(Stored items)
%%
(* ===== verification/Egress.v ===== *)
(** * Egress: allowlist rules and the decision of the filtered-egress mode

    Models [crates/core/src/net/egress.rs]: host-name validation ([normalize_name],
    [SafeName]), CIDR prefixes, allowlist rules, [decide] and the host-side dial guard
    [is_dialable]. *)
From S2P Require Import Prelude Text IpAddr.

Definition MAX_NAME_LEN : nat := 253.
Definition MAX_LABEL_LEN : nat := 63.

Inductive EgressError : Type :=
  | Empty
  | TooLong (n : nat)
  | BadLabel
  | BadCharacter
  | BadWildcard
  | BadCidr (raw : bytes)
  | BadPrefix (p : N).

#[export] Instance EgressError_eq_dec : EqDecision EgressError.
Proof. solve_decision. Defined.

(** ** Host names *)

Definition is_name_byte (b : ascii) : bool :=
  is_ascii_alphanumeric b || Ascii.eqb b "-" || Ascii.eqb b "_".

(** The body of the label loop of [normalize_name]. *)
Definition check_label (label : bytes) : result unit EgressError :=
  if Nat.eqb (length label) 0 || Nat.ltb MAX_LABEL_LEN (length label) then Err BadLabel
  else if starts_with (B "-") label || ends_with (B "-") label then Err BadLabel
  else if negb (forallb is_name_byte label) then Err BadCharacter
  else Ok tt.
Definition load_credentials (required : list bytes) (caller : Caller) (store_path : bytes)
    : result (list ResolvedCredential) CredError :=
  match required with
  | [] => Ok []
  | _ =>
      map_err (fun e => for_caller e caller)
        (let? store := read_store store_path in
         traverse (fun a => resolve_one a store caller) required)
  end.
End Resolution.

(** ** Lemmas on percent-escapes *)

(** A server's decoder: one pass over the percent-escapes. *)
Fixpoint pct_decode (s : bytes) : bytes :=
  match s with
  | [] => []
  | c :: r =>
      if Ascii.eqb c "%" then
        match r with
        | a :: b :: r' =>
            match hex_value a, hex_value b with
            | Some x, Some y => ascii_of_N (x * 16 + y) :: pct_decode r'
            | _, _ => c :: pct_decode r
            end
        | _ => c :: pct_decode r
        end
      else c :: pct_decode r
  end.

(** A byte an accepted escape can stand for. *)
Definition plain_byte (d : ascii) : Prop :=
  is_visible d = true /\ d <> "%"%char /\ d <> "/"%char /\ d <> "."%char /\ d <> "\"%char.

(** Paths all of whose escapes stand for plain bytes, with their decoding. *)
Inductive decodes : bytes -> bytes -> Prop :=
  | decodes_nil : decodes [] []
  | decodes_lit c s q : c <> "%"%char -> decodes s q -> decodes (c :: s) (c :: q)
  | decodes_esc a b d s q x y :
      hex_value a = Some x -> hex_value b = Some y -> d = ascii_of_N (x * 16 + y) ->
      plain_byte d -> decodes s q -> decodes ("%"%char :: a :: b :: s) (d :: q).
Lemma socks_host_dest d rest w :
  dest_ok d -> inbox w = tail (dest_wire d) ++ rest ->
  socks_host (code_at 0 (dest_wire d)) w =
  (Some (dest_host d),
   MkWorld rest (outbox w) (writes w) (shared w) (dialed w) (upstream w) (calls w)).
Proof.
  intros Hd Hin. destruct d as [a|n|a]; unfold code_at; cbn [dest_wire lookup list_lookup tail] in *.
  - unfold socks_host. change (code (byte 1)) with 1%N. cbv iota beta.
    change (1 =? 1)%N with true. cbv iota. rewrite (bind_read 4 (octets4 a) rest) by (done || by destruct a).
    by destruct a.
  - unfold socks_host. change (code (byte 3)) with 3%N.
    change (3 =? 1)%N with false. change (3 =? 3)%N with true. cbv iota.
    rewrite (bind_read 1 [byte (N.of_nat (length n))] (n ++ rest)) by done.
    unfold code_at. cbn [lookup list_lookup]. rewrite code_byte by (simpl in Hd; lia).
    rewrite Nat2N.id. by rewrite (bind_read (length n) n rest).
  - unfold socks_host. change (code (byte 4)) with 4%N.
    change (4 =? 1)%N with false. change (4 =? 3)%N with false. change (4 =? 4)%N with true. cbv iota.
    rewrite (bind_read 16 (octets6 a) rest) by (done || apply length_octets6).
    by rewrite ip_octets6.
Qed.

(** What a client writes is what the broker reads: any well-formed CONNECT handshake, with
    any methods offered and any kind of destination, is answered with the no-authentication
    method and yields exactly the destination written, a name sanitised first, leaving what
    follows unread. *)
Theorem socks_handshake_roundtrip methods d port rest w k
    (Hm : length methods < 256) (Hd : dest_ok d) (Hp : (port < 65536)%N)
    (Hin : inbox w = socks_wire methods d port ++ rest) (Hw : writes w = S k) :
  socks_handshake w =
  (Some (dest_target d port),
   MkWorld rest (outbox w ++ [byte 5; byte 0]) k (shared w) (dialed w) (upstream w) (calls w)).
Proof.
  unfold socks_handshake, socks_wire in *. cbn [app] in Hin. rewrite <- !app_assoc in Hin.
  rewrite (bind_read 2 [byte 5; byte (N.of_nat (length methods))] _ _ w Hin eq_refl).
  unfold code_at at 1 2. cbn [lookup list_lookup]. change (negb (code (byte 5) =? 5)%N) with false.
  cbv iota. rewrite code_byte, Nat2N.id by lia.
  erewrite (bind_read (length methods) methods); [|reflexivity|reflexivity].
  unfold bindM at 1, write_all. cbn [writes inbox]. rewrite Hw. cbn [negb].
  destruct (dest_wire d) as [|atyp addr] eqn:Ew; [by destruct d|]. cbn [app].
  erewrite (bind_read 4 [byte 5; byte 1; byte 0; atyp]); [|reflexivity|reflexivity].
  unfold code_at at 1. cbn [lookup list_lookup]. change (negb (code (byte 1) =? 1)%N) with false.
  cbv iota. unfold bind_opt at 1, bindM at 1.
  change (code_at 3 [byte 5; byte 1; byte 0; atyp]) with (code_at 0 (atyp :: addr)).
  rewrite <- Ew. erewrite socks_host_dest; [|done|rewrite Ew; cbn [inbox tail app]; rewrite <- app_assoc; reflexivity]. cbn [inbox outbox writes].
  rewrite (bind_read 2 [byte (port / 256); byte (port mod 256)] rest) by done.
  rewrite be16_bytes by done. by destruct d.
Qed.
Lemma get_range_app pre s a b :
  get_range (pre ++ s) (length pre + a) (length pre + b) = get_range s a b.
Proof.
  unfold get_range. rewrite length_app.
  assert (Nat.leb (length pre + a) (length pre + b) = Nat.leb a b) as ->
    by (apply eq_true_iff_eq; rewrite !Nat.leb_le; lia).
  assert (Nat.leb (length pre + b) (length pre + length s) = Nat.leb b (length s)) as ->
    by (apply eq_true_iff_eq; rewrite !Nat.leb_le; lia).
  rewrite drop_app_ge by lia.
  replace (length pre + b - (length pre + a)) with (b - a) by lia.
  by replace (length pre + a - length pre) with a by lia.
Qed.

Lemma get_range_prefix s rest : get_range (s ++ rest) 0 (length s) = Some s.
Proof.
  unfold get_range. rewrite length_app. rewrite (proj2 (Nat.leb_le _ _)), (proj2 (Nat.leb_le _ _)) by lia.
  cbn [andb]. rewrite drop_0, Nat.sub_0_r. by rewrite take_app_length.
Qed.

Lemma get_u16_be16 n rest : (n < 65536)%N -> get_u16 (be16_of n ++ rest) 0 = Some n.
Proof.
  intros H. pose proof (be16_bytes n H) as Hb. unfold be16 in Hb. unfold get_u16, get_u8, be16_of.
  cbn. by rewrite Hb.
Qed.

(** Labels as they are written on the wire. *)
Definition wire_label (l : bytes) : bytes := byte (N.of_nat (length l)) :: l.
Definition labels_wire (ls : list bytes) : bytes := concat (map wire_label ls) ++ [byte 0].

Definition label_ok (l : bytes) : Prop := 0 < length l <= 63 /\ is_utf8 l = true.

Lemma label_bits n : n <= 63 -> (N.land (N.of_nat n) 192 =? 0)%N = true.
Proof.
  intros H. assert (forallb (fun n => (N.land (N.of_nat n) 192 =? 0)%N) (seq 0 64) = true) as Hall
    by (vm_compute; reflexivity).
  rewrite forallb_Forall, Forall_forall in Hall. apply Hall, elem_of_seq. lia.
Qed.

Lemma dns_labels_wire fuel pre ls post :
  Forall label_ok ls -> length ls < fuel ->
  dns_labels fuel (pre ++ labels_wire ls ++ post) (length pre) =
  Some (ls, length pre + length (labels_wire ls)).
Proof.
  intros Hls. revert fuel pre. induction Hls as [|l ls [Hl Hu] _ IH]; intros fuel pre Hf;
    (destruct fuel as [|f]; [simpl in Hf; lia|]); cbn [dns_labels].
  - rewrite <- (Nat.add_0_r (length pre)) at 1. rewrite get_u8_app. cbn. do 2 f_equal. lia.
  - assert (pre ++ labels_wire (l :: ls) ++ post =
            (pre ++ [byte (N.of_nat (length l))]) ++ l ++ labels_wire ls ++ post) as Hraw.
    { unfold labels_wire, wire_label. cbn [map concat]. by rewrite <- !app_assoc. }
    assert (get_u8 (pre ++ labels_wire (l :: ls) ++ post) (length pre) = Some (N.of_nat (length l))) as ->.
    { rewrite Hraw, <- app_assoc. rewrite <- (Nat.add_0_r (length pre)). rewrite get_u8_app.
      cbn. by rewrite code_byte by lia. }
    rewrite Hraw, label_bits by lia. cbn [negb].
    destruct (N.eqb_spec (N.of_nat (length l)) 0) as [|_]; [lia|]. rewrite Nat2N.id.
    assert (S (length pre) = length (pre ++ [byte (N.of_nat (length l))]) + 0) as ->
      by (rewrite length_app; simpl; lia).
    rewrite <- Nat.add_assoc, get_range_app. cbn [Nat.add].
    rewrite get_range_prefix, Hu. cbn [negb].
    rewrite app_assoc. rewrite <- (length_app (pre ++ [byte (N.of_nat (length l))]) l).
    rewrite IH by (simpl in Hf; lia). do 2 f_equal.
    unfold labels_wire, wire_label. cbn [map concat]. rewrite !length_app.
    cbn [length app]. rewrite ?length_app. simpl. lia.
Qed.
(* ===== verification/Digest.v ===== *)
(** * Digest: content digests

    Models [crates/oci-unpack/src/digest.rs]: the one place a registry-supplied string
    becomes a path under [blobs/].  The hash itself ([hex::encode(Sha256::digest(..))]) is
    the [sha2] and [hex] crates' and a parameter. *)
From S2P Require Import Prelude Text.

Module Digest.
Record Digest : Type := MkDigest { algorithm : bytes; encoded : bytes }.

#[export] Instance Digest_eq_dec : EqDecision Digest.
Proof. solve_decision. Defined.
End Digest.
Export (hints) Digest.
Abbreviation Digest := Digest.Digest.

Module DigestError.
Inductive DigestError : Type :=
  | Malformed (s : bytes)
  | UnsupportedAlgorithm (s : bytes)
  | BadEncoding (s : bytes).

#[export] Instance DigestError_eq_dec : EqDecision DigestError.
Proof. solve_decision. Defined.

(** [{s:?}] is [str]'s [Debug], used in messages only. *)
Definition explain (debug_str : bytes -> bytes) (e : DigestError) : bytes :=
  match e with
  | Malformed s =>
      debug_str s ++ B " is not a digest. The form is `<algorithm>:<hex>`, as in `sha256:e3b0c442…`."
  | UnsupportedAlgorithm s =>
      B "digest algorithm " ++ debug_str s ++
      B " is not one isopod can compute, so a blob claiming it could not be verified against it. Only `sha256` is accepted; re-push the image with a registry that uses it."
  | BadEncoding s =>
      B "digest " ++ debug_str s ++
      B " does not encode the number of lowercase hex characters its algorithm produces. A digest is also how a blob is addressed inside an image layout, so anything but plain hex is refused rather than turned into a path."
  end.
End DigestError.
Export (hints) DigestError.
Abbreviation DigestError := DigestError.DigestError.

Definition ALGORITHMS : list (bytes * nat) := [(B "sha256", 64)].

Definition is_lower_hex (b : ascii) : bool := is_ascii_digit b || between 97 102 b.

(** [Digest::parse] *)
Definition parse_digest (s : bytes) : result Digest DigestError :=
  match split_once ":" s with
  | None => Err (DigestError.Malformed s)
  | Some (algorithm, encoded) =>
      if beq algorithm [] || beq encoded [] then Err (DigestError.Malformed s)
      else
        match List.find (fun al => beq (fst al) algorithm) ALGORITHMS with
        | None => Err (DigestError.UnsupportedAlgorithm algorithm)
        | Some (_, len) =>
            if negb (Nat.eqb (length encoded) len) || negb (forallb is_lower_hex encoded)
            then Err (DigestError.BadEncoding s)
            else Ok (Digest.MkDigest algorithm encoded)
        end
  end.

(** [Path::join] of the Unix standard library, on paths as bytes. *)
Definition path_join (a b : bytes) : bytes :=
  if starts_with (B "/") b then b
  else if beq a [] || ends_with (B "/") a then a ++ b
  else a ++ B "/" ++ b.

(** [Digest::blob_path] *)
Definition digest_blob_path (d : Digest) : bytes :=
  path_join (path_join (B "blobs") (Digest.algorithm d)) (Digest.encoded d).

(** The [Display] of a digest. *)
Definition show_digest (d : Digest) : bytes := Digest.algorithm d ++ B ":" ++ Digest.encoded d.

Section Compute.
(** [hex::encode(Sha256::digest(bytes))] *)
Variable sha256_hex : bytes -> bytes.

(** [Digest::compute]; [None] is its [unreachable!]. *)
Definition compute_digest (d : Digest) (data : bytes) : option bytes :=
  if beq (Digest.algorithm d) (B "sha256") then Some (sha256_hex data) else None.

(** [Digest::matches] *)
Definition digest_matches (d : Digest) (data : bytes) : option bool :=
  h ← compute_digest d data; Some (beq h (Digest.encoded d)).
End Compute.

(** ** What a parsed digest is *)

Definition digest_ok (d : Digest) : Prop :=
  Digest.algorithm d = B "sha256" /\ length (Digest.encoded d) = 64 /\
  Forall (fun b => is_lower_hex b = true) (Digest.encoded d).

Lemma parse_digest_Ok s d : parse_digest s = Ok d <-> digest_ok d /\ s = show_digest d.
Proof.
  unfold parse_digest, digest_ok, show_digest. split.
  - destruct (split_once ":" s) as [[a e]|] eqn:Es; [|done].
    apply split_once_Some in Es as [-> _]. destruct (beq a [] || beq e []); [done|].
    cbn [List.find ALGORITHMS fst]. destruct (beq (B "sha256") a) eqn:Ea; [|done].
    apply beq_true in Ea as <-. intros H. case_test; [done|]. injection H as <-. reflect_bools.
    split; [|done]. split; [done|]. split; [done|]. by apply forallb_Forall.
  - destruct d as [a e]. cbn [Digest.algorithm Digest.encoded]. intros [(-> & Hl & Hh) ->].
    change (B "sha256" ++ B ":" ++ e) with (B "sha256" ++ ":"%char :: e).
    rewrite split_once_app by (apply contains_false; done).
    destruct e as [|x e]; [done|].
    replace (beq (B "sha256") [] || beq (x :: e) []) with false by done.
    cbn [List.find ALGORITHMS fst]. replace (beq (B "sha256") (B "sha256")) with true by done.
    rewrite Hl, (proj2 (forallb_Forall _ _) Hh). done.
Qed.

Lemma digest_ok_computes sha256_hex d data :
  digest_ok d -> compute_digest sha256_hex d data = Some (sha256_hex data).
Proof. intros (Ha & _). unfold compute_digest. by rewrite Ha. Qed.

Lemma lower_hex_not_slash b : is_lower_hex b = true -> b <> "/"%char.
Proof. by intros H ->. Qed.

Lemma digest_blob_path_ok d :
  digest_ok d -> digest_blob_path d = B "blobs/sha256/" ++ Digest.encoded d.
Proof.
  intros (Ha & Hl & Hh). unfold digest_blob_path, path_join at 1. rewrite Ha.
  replace (starts_with (B "/") (Digest.encoded d)) with false; [done|].
  destruct (Digest.encoded d) as [|x e]; [done|].
  apply Forall_cons in Hh as [Hx _]. apply lower_hex_not_slash in Hx.
  symmetry. apply not_true_is_false. intros H. apply starts_with_true in H as [r Hr].
  by injection Hr as ->.
Qed.

(** A digest string becomes a path only through its grammar: [Digest::parse] accepts exactly
    [sha256:] followed by 64 lowercase hex digits, what it accepts prints back as the same
    string, and the blob path of an accepted digest is the two fixed directories and those 64
    digits, so no separator and no dot segment an image author writes reaches the path. *)
Theorem digest_parse_spec s d :
  (parse_digest s = Ok d <-> digest_ok d /\ s = show_digest d) /\
  (digest_ok d ->
   digest_blob_path d = B "blobs/sha256/" ++ Digest.encoded d /\
   "/"%char ∉ Digest.encoded d /\ "."%char ∉ Digest.encoded d /\
   forall sha256_hex data,
     digest_matches sha256_hex d data = Some (beq (sha256_hex data) (Digest.encoded d))).
Proof.
  split; [apply parse_digest_Ok|]. intros Hd. split; [by apply digest_blob_path_ok|].
  pose proof Hd as (_ & _ & Hh). rewrite Forall_forall in Hh.
  split; [by intros H%Hh|]. split; [by intros H%Hh|]. intros f data. unfold digest_matches.
  by rewrite digest_ok_computes.
Qed.

Example digest_traversal :
  let p s := parse_digest (B s) in
  is_ok (p "sha256:../../../../etc/shadow") = false /\
  is_ok (p "sha256:................................................................") = false /\
  is_ok (p "sha256:E3B0C44298FC1C149AFBF4C8996FB92427AE41E4649B934CA495991B7852B855") = false /\
  is_ok (p "sha256:e3b0c44298fc1c149afbf4c8996fb92427ae41e4649b934ca495991b7852b855") = true /\
  is_ok (p "sha512:e3b0c44298fc1c149afbf4c8996fb92427ae41e4649b934ca495991b7852b855") = false.
Proof. vm_compute. repeat split. Qed.

Lemma digest_parse_spec_witness :
  let d := Digest.MkDigest (B "sha256")
    (B "e3b0c44298fc1c149afbf4c8996fb92427ae41e4649b934ca495991b7852b855") in
  parse_digest (show_digest d) = Ok d /\
  digest_blob_path d = B "blobs/sha256/" ++ Digest.encoded d.
Proof.
  intros d. assert (Hd : digest_ok d).
  { split; [done|]. split; [done|]. apply forallb_Forall. vm_compute. done. }
  destruct (digest_parse_spec (show_digest d) d) as [Hp Hb].
  split; [by apply Hp|]. by apply Hb.
Defined.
%%
(Task requirements) If a line of the entries contains the string "crates", it counts; report how many such lines there are, as a bare number.

(Expected answer) 3